(Exercise requirements)
Take the data below. Output it exactly from its first line through the line containing "- [components/CommandForm.tsx], the".

++++ Listed records ++++

(** * Junior dashboard front-end: a shallow embedding and its properties

    The development follows the TypeScript sources of the front-end:
    - [lib/api.ts], the typed REST client ([ApiClient]);
    - [hooks/usePolling.ts], the fixed-interval polling hook;
    - [components/CommandForm.tsx], the task submission form ([TaskForm]);
    - [components/CommandsList.tsx], the task list ([TasksList]);
    - [components/CommandDetails.tsx], the task details panel ([TaskDetails]);
    - [app/page.tsx], the page that holds the three components ([Home]);
    - [contexts/GitHubAuthContext.tsx] and [components/GitHubAuth.tsx], the
      GitHub user and repositories;
    - [app/api/auth/[...nextauth]/route.ts], the callbacks of the sign-in.

    Conventions of the embedding:
    - a JavaScript string is a [string]; a character stands for a UTF-16 code
      unit below 256;
    - an optional or nullable field that the code only tests or passes on is
      an [option]; the fields that the code compares with [!==] keep [null]
      and a missing property apart ([Nullable]), and an object that the code
      serialises keeps its own properties in their order; a [number] that
      the code only passes on is a [Z], an HTTP status a [nat];
    - the state of a component is a record with one field per [useState], and
      one setter per field;
    - an asynchronous function is a program of a small free monad whose effects
      are the HTTP round-trip ([fetch] followed by [response.json()]) and the
      calls of callbacks and of the browser; logging to the console is left
      out;
    - a handler is a closure over the state of the render that created it;
      [run] takes it to its end against one backend, which is the schedule on
      which every answer arrives before anything else happens.  Two places
      follow handlers that wait side by side: the two calls that the GitHub
      context makes are kept apart, each with what it does once it has
      settled, and the silent poll of the panel is followed in the event loop
      ([EventLoop], [TaskDetailsLoop]), where the interval can fire while an
      earlier call still waits for its answer. *)

From Stdlib Require Import ZArith Ascii.
From stdpp Require Import base decidable option list strings pretty.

++++

(Answer)
(** * Junior dashboard front-end: a shallow embedding and its properties

    The development follows the TypeScript sources of the front-end:
    - [lib/api.ts], the typed REST client ([ApiClient]);
    - [hooks/usePolling.ts], the fixed-interval polling hook;
    - [components/CommandForm.tsx], the task submission form ([TaskForm]);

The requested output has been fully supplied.